Study calls for University City, W. Center City ‘Innovation District’

Philadelphia needs a coherent planning vision to solidify University City and western Center City into a financial and knowledge hub that can help the city prosper, scholars with the Brookings Institution, a Washington think tank, said in a report to be released Thursday.

Business, government, and academic leaders have ambitious plans for development aimed at supporting research-driven enterprises around Philadelphia’s universities and other institutions, but these initiatives need to be better coordinated to have maximum impact, the study’s authors wrote.

The study calls for a task force to address these development issues. It’s one of several recommendations made by the authors to guide the emergence of an “innovation district” – a dense, dynamic engine of economic activity – from 17th Street to 43rdStreet along the Market Street corridor, and south along the Schuylkill to Grays Ferry.

Also recommended: efforts to link institutions in the district specializing in cell and gene therapies with entrepreneurs and business-support services; work to help start-ups across tech fields in the corridor; and attention to the economic needs of surrounding neighborhoods.

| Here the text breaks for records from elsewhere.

(* ===== verification/Catalogue.v ===== *)
(** * The catalogue of models

    What [list_models] shows to consumers, and whether the names it offers lead
    back to the models they stand for when a job asks for them. *)
From S2P Require Import Prelude Text Float64 Billing Ledger Net AntiAbuse StandardData Hardware Fingerprint Store Envelope Api Snapshot Tables Lease Postings Requests NodeRequests Dispatch JobOps Nodes Models.
From Stdlib Require Import Ascii.

Local Open Scope string_scope.
Local Open Scope list_scope.
Local Open Scope Z_scope.

(** ** Suffixes *)

Lemma length_app_string s t : String.length (s +:+ t) = (String.length s + String.length t)%nat.
Proof. induction s as [|a s IH]; [done|]. change (S (String.length (s +:+ t)) = S (String.length s + String.length t))%nat. by rewrite IH. Qed.

Lemma append_inj_suffix s1 s2 t1 t2 :
  s1 +:+ t1 = s2 +:+ t2 → String.length t1 = String.length t2 → s1 = s2 ∧ t1 = t2.
Proof.
  intros E Hl. pose proof (f_equal String.length E) as E2. rewrite !length_app_string in E2.
  assert (split_bytes (String.length s1) (s1 +:+ t1) = split_bytes (String.length s2) (s2 +:+ t2))
    as H by (rewrite E; f_equal; lia).
  rewrite !split_bytes_append in H by done. by injection H.
Qed.

Lemma split_bytes_join n s : (split_bytes n s).1 +:+ (split_bytes n s).2 = s.
Proof.
  revert s. induction n as [|n IH]; intros [|a s]; try done.
  change (split_bytes (S n) (String a s)) with
    (let '(l, r) := split_bytes n s in (String a l, r)).
  specialize (IH s). destruct (split_bytes n s) as [l r]. simpl in IH |- *.
  change (String a (l +:+ r) = String a s). by rewrite IH.
Qed.

Lemma strip_suffix_append suffix s : strip_suffix suffix (s +:+ suffix) = Some s.
Proof.
  unfold strip_suffix. rewrite length_app_string. destruct (decide _) as [_|]; [|lia].
  rewrite split_bytes_append by lia. simpl. by rewrite String.eqb_refl.
Qed.

Lemma strip_suffix_Some suffix s t : strip_suffix suffix s = Some t → s = t +:+ suffix.
Proof.
  unfold strip_suffix. destruct (decide _) as [_|]; [|done]. set (n := (_ - _)%nat).
  destruct (String.eqb_spec (split_bytes n s).2 suffix) as [E|]; [|done]. intros [= <-].
  rewrite <-E. by rewrite split_bytes_join.
Qed.

(** A name that no suffix qualifies. *)
Definition unqualified (name : string) : Prop :=
  strip_suffix "-fast" name = None ∧ strip_suffix "-slow" name = None.

(** How a job request reads the model it names: the check of [validate_job_metadata],
    then the speed suffix. *)
Definition read_model_name (requested : string) : Checked SpeedQualifiedModel :=
  _ ← check_identifier "virtual_model" requested 128;
  parse_speed_qualified_model requested.

(** Not blank, at most 128 bytes and without control characters. *)
Definition requestable (name : string) : bool :=
  negb (trim_is_empty name) && (str_len name <=? 128) && negb (has_control name).

Lemma check_identifier_requestable name :
  check_identifier "virtual_model" name 128 = Ok tt ↔ requestable name = true.
Proof.
  unfold check_identifier, requestable. rewrite bail_if_Ok, Z.leb_antisym, <-!negb_orb.
  by rewrite negb_true_iff.
Qed.

Lemma requestable_nonempty name : requestable name = true → str_is_empty name = false.
Proof. destruct name; [by vm_compute|done]. Qed.

(** A request that names a model with a suffix, or without one. *)
Lemma read_suffixed requested name speed :
  parse_speed_qualified_model requested =
    (_ ← bail_if (str_is_empty name)
       (mkValidationError "virtual_model" "速度后缀前必须包含模型名称");
     _ ← check_identifier "virtual_model" name 128; Ok (mkSpeedModel name speed)) →
  if requestable requested && requestable name
  then read_model_name requested = Ok (mkSpeedModel name speed)
  else ∃ e, read_model_name requested = Err e.
Proof.
  intros E. unfold read_model_name. rewrite E.
  pose proof (check_identifier_requestable requested) as H1. pose proof (check_identifier_requestable name) as H2.
  destruct (requestable requested); simpl; last first.
  { destruct (check_identifier _ requested _) as [[]|e]; [by discriminate (proj1 H1 eq_refl)|by eexists]. }
  rewrite (proj2 H1) by done. simpl. destruct (requestable name) eqn:Hn.
  - by rewrite (requestable_nonempty _ Hn), (proj2 H2).
  - destruct (bail_if _ _) as [[]|e]; [simpl|by eexists].
    destruct (check_identifier _ name _) as [[]|e]; [by discriminate (proj1 H2 eq_refl)|by eexists].
Qed.

(** An offered name is read as what it stands for, or refused. *)
Lemma speed_names_read name o :
  o ∈ speed_names name → (openai_speed o = StandardSpeed → unqualified name) →
  if requestable (openai_id o) && requestable name
  then read_model_name (openai_id o) = Ok (mkSpeedModel name (openai_speed o))
  else ∃ e, read_model_name (openai_id o) = Err e.
Proof.
  intros Ho Hu. apply read_suffixed. unfold speed_names in Ho. unfold parse_speed_qualified_model.
  rewrite !elem_of_cons, elem_of_nil in Ho. destruct Ho as [->|[->|[->|[]]]]; cbn [openai_id openai_speed].
  - by rewrite strip_suffix_append.
  - destruct (Hu eq_refl) as [Hf Hs]. by rewrite Hf, Hs.
  - destruct (strip_suffix "-fast" (name +:+ "-slow")) as [t|] eqn:E.
    { apply strip_suffix_Some in E. by apply append_inj_suffix in E as [_ ?]. }
    by rewrite strip_suffix_append.
Qed.

(** A name that ends in a suffix stands for another model in a request. *)
Lemma qualified_name_misread base :
  check_identifier "virtual_model" base 128 = Ok tt →
  ∃ o, o ∈ speed_names (base +:+ "-fast") ∧ openai_speed o = StandardSpeed
    ∧ parse_speed_qualified_model (openai_id o) = Ok (mkSpeedModel base Fast).
Proof.
  intros Hc. exists (mkOpenai (base +:+ "-fast") StandardSpeed).
  split; [by right; left|]. split; [done|]. unfold parse_speed_qualified_model. simpl.
  rewrite strip_suffix_append. assert (str_is_empty base = false) as ->.
  { unfold check_identifier in Hc. apply bail_if_Ok in Hc.
    destruct (String.eqb_spec base "") as [->|?]; [done|by apply String.eqb_neq]. }
  simpl. by rewrite Hc.
Qed.

(** A name that may be published and not asked for: 64 characters of three
    bytes each. *)
Definition wide_name : string := String.concat "" (repeat "模" 64).

Lemma wide_name_unaskable :
  validate_alias wide_name = Ok tt
  ∧ ∀ o, o ∈ speed_names wide_name → ∃ e, read_model_name (openai_id o) = Err e.
Proof.
  split; [vm_compute; reflexivity|]. intros o Ho.
  assert (requestable wide_name = false) as E by (vm_compute; reflexivity).
  assert (unqualified wide_name) as U by (split; vm_compute; reflexivity).
  pose proof (speed_names_read wide_name o Ho (λ _, U)) as H.
  by rewrite E, andb_false_r in H.
Qed.

(** ** The listing *)

Section listing.
Context (name_order : string → string → comparison).


End listing.
(** C9: redeeming a route binds the job to what was attested. A regulated job is
    created only by the owner of a prepared, unexpired route, on hardware whose
    report is verified, unexpired, and for the very node, instance and weights
    of the route, with an envelope for that report that its own key did not
    send. The job carries the route's hardware, limits, tags and frozen price,
    reserves exactly that price, and takes over the slot the route held on the
    node, which is within the node's limit. *)
Theorem redemption_binds_route `{C : Crypto, RJ : RegulatedJson} cfg asn_lookup trusted_proxy_ips
    st tx id principal connection request resp st' :
  create_regulated_job cfg asn_lookup trusted_proxy_ips st tx id principal connection request
    = (Ok resp, st') → regulated_replay resp = false →
  ∃ r ar m billing j r' p,
    regulated_routes (fleet st) !! regulated_route request = Some r
    ∧ reports st !! route_report r = Some ar ∧ models st !! route_model r = Some m
    ∧ policies (fleet st) !! route_node r = Some p
    ∧ (route_status r, route_user r) = (Prepared, principal_user_id principal)
    ∧ now_utc tx 0%nat < nanos (Z.min (route_expires_at r) (expires_at ar))
    ∧ (report_status ar, key_origin ar, report_node ar, report_instance ar, report_model_hash ar)
      = ("verified", "tee_runtime", route_node r, Some (route_instance r), Some (weights_hash m))
    ∧ (report_id (envelope request), envelope_model_instance_id (envelope request))
      = (route_report r, route_instance r)
    ∧ ephemeral_public_key ar ≠ Some (sender_public_key (envelope request))
    ∧ from_frozen_row (route_billing r) (weights_hash m) = Ok billing
    ∧ jobs st' = <[id := j]> (jobs st) ∧ jobs st !! id = None
    ∧ regulated_routes (fleet st') !! regulated_route request = Some r'
    ∧ redeemed id j r' ∧ route_instance r' = default 0 (model_instance_id j)
    ∧ (status j, confidentiality_mode j, reserved_cost_micro j)
      = (Queued, "regulated", reservation_micro billing)
    ∧ (regulated_job_id resp, regulated_reserved_cost resp) = (id, reservation_micro billing)
    ∧ reserved_count st' (tx_now tx) (route_node r) None
      = reserved_count st (tx_now tx) (route_node r) None
    ∧ reserved_count st (tx_now tx) (route_node r) None ≤ policy_max_concurrent p.
Proof.
  intros (fp & _ & _ & [(q & _ & H & _)|(_ & db & H)])%create_regulated_answer Hr.
  { unfold existing_regulated_response in H. by apply bind_Ok in H as ([] & _ & [= <-]). }
  apply redeem_route_Ok in H as (b & billing & book & text & Hb & Hu & Hp & Hlive & Hf & Hc & He & _ & _
    & _ & _ & _ & Hn & _ & _ & Hlt & -> & ->).
  apply load_bound_route_Ok in Hb as (Hrt & Hm & _ & _ & _ & Har).
  apply route_live in Hlive as (Hexp & _ & _ & Hrep & Hrexp & _).
  apply check_available in Hc as (n & p & _ & Hpol & _ & _ & _ & Hslots).
  unfold envelope_misbound in He. rewrite any_true_false in He.
  pose proof (He _ ltac:(by left)) as [= Hid%negb_false_iff%Z.eqb_eq].
  pose proof (He _ ltac:(by right; left)) as [= Hinst%negb_false_iff%Z.eqb_eq].
  pose proof (He _ ltac:(by right; right; left)) as (key & Hkey & Hne%String.eqb_neq)%column_false.
  set (j := regulated_job cfg tx principal request (bound_route b) billing text).
  exists (bound_route b), (bound_report b), (bound_model b), billing, j.
  exists (route_ended (bound_route b) Consumed (tx_now tx) (Some id) (Some fp)), p. split_and!; try done.
  - by rewrite Hp, Hu.
  - unfold nanos in *. lia.
  - by rewrite Hid, Hinst.
  - congruence.
  - exact (lookup_insert_eq _ _ _).
  - by eapply redeem_redeemed.
  - apply (redeem_keeps_slot (with_abuse st db) _ _ (regulated_route request) (bound_route b) id j (Some fp)); done.
  - pose proof (reserved_without (with_abuse st db) (tx_now tx) _ _ Hrt Hp Hlt) as E.
    change (reserved_count st (tx_now tx) (route_node (bound_route b)) None)
      with (reserved_count (with_abuse st db) (tx_now tx) (route_node (bound_route b)) None). lia.
Qed.

(** ** The route that is prepared *)

Section prepared.
Context `{C : Crypto, CL : Collation, RJ : RegulatedJson}.

Lemma eligible_row_Ok st now request i row :
  eligible_row st now request i = Some row →
  ranked_instance (eligible row) = i.1 ∧ ranked_node (eligible row) = instance_node i.2
  ∧ eligible_model row = instance_model i.2
  ∧ models st !! eligible_model row = Some (model_row row)
  ∧ reports st !! eligible_report row = Some (report_row row)
  ∧ (challenge_id (report_evidence (report_row row)) ≫= (λ c, challenge_nonces (fleet st) !! c))
    = Some (eligible_nonce row)
  ∧ instance_status i.2 = Published ∧ instance_canary_quarantined st i.1 = false
  ∧ model_eligible request (model_row row) = true
  ∧ report_eligible now (instance_node i.2) i.1 (model_row row) (report_row row) = true
  ∧ ∃ n p, nodes st !! instance_node i.2 = Some n ∧ policies (fleet st) !! instance_node i.2 = Some p
      ∧ node_attestation_report n = Some (eligible_report row)
      ∧ node_eligible now request n p (metrics (fleet st) !! instance_node i.2)
          (reserved_count st now (instance_node i.2) None) = true.
Proof.
  unfold eligible_row. intros H. apply bind_Some in H as (m & Hm & H).
  apply bind_Some in H as (n & Hn & H). apply bind_Some in H as (p & Hp & H).
  apply bind_Some in H as (profile & _ & H). apply bind_Some in H as (report & Hrep & H).
  apply bind_Some in H as (ar & Har & H). apply bind_Some in H as (challenge & Hc & H).
  apply bind_Some in H as (nonce & Hnonce & H). apply bind_Some in H as (seen & _ & H).
  destruct (_ && _) eqn:Hg in H; [|done]. injection H as <-.
  rewrite !andb_true_iff, bool_decide_eq_true, negb_true_iff in Hg.
  destruct Hg as (((((Hpub & _) & Hq) & Hme) & Hne) & Hre). cbn.
  split_and!; try done; [by rewrite Hc|]. by exists n, p.
Qed.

“There needs to be a stronger collaboration,” Jennifer Vey, one of the report’s coauthors, said in an interview.

The study is the result of an assessment of the area that began in spring 2015 with the support of 10 Philadelphia institutions and firms, including Comcast Corp., Independence Blue Cross, Drexel University, the University of Pennsylvania, and the University City Science Center.

The report’s authors say Philadelphia has an array of enviable assets concentrated in the area they examined, including some of the nation’s best universities and medical-research institutions and a growing technology sector. It also helps that these innovation-minded businesses and institutions are in close proximity to one another, aiding potential collaboration.

But there are obstacles to capitalizing on these strengths, which Philadelphia’s leaders don’t seem to be addressing. Businesses and financiers are doing too little to commercialize university research, while uneven development along Market Street is impeding needed physical connections between Center City and University City.

“Philadelphia has to step up its game, doing more with the assets it has and doing it smarter than it has had to before,” the authors write in the study.

Central to the authors’ prescription for Philadelphia is the establishment of a so-called Innovation Council of city leaders and stakeholders to carry out recommendations for business advancement, neighborhood enrichment, and street-level improvements.

In terms of planning and development, the study backs serious consideration of improved infrastructure to aid transit between University City and western Center City, including the addition of Market-Frankford Line train stops between 15th and 30th Streets.

Vey also said that planners behind the area’s individual development projects, such as the Schuylkill Yards development, planned by Brandywine Realty Trust and Drexel, and the uCity Square project, being completed by Wexford Science & Technology and the University City Science Center, could make the district, as a whole, much better if their efforts were better coordinated.

“By recognizing this geography as an innovation ecosystem and better coordinating the kind of physical development activities that can help fuel that, we think you’ll ultimately have a stronger district that’s better knitted together,” she said.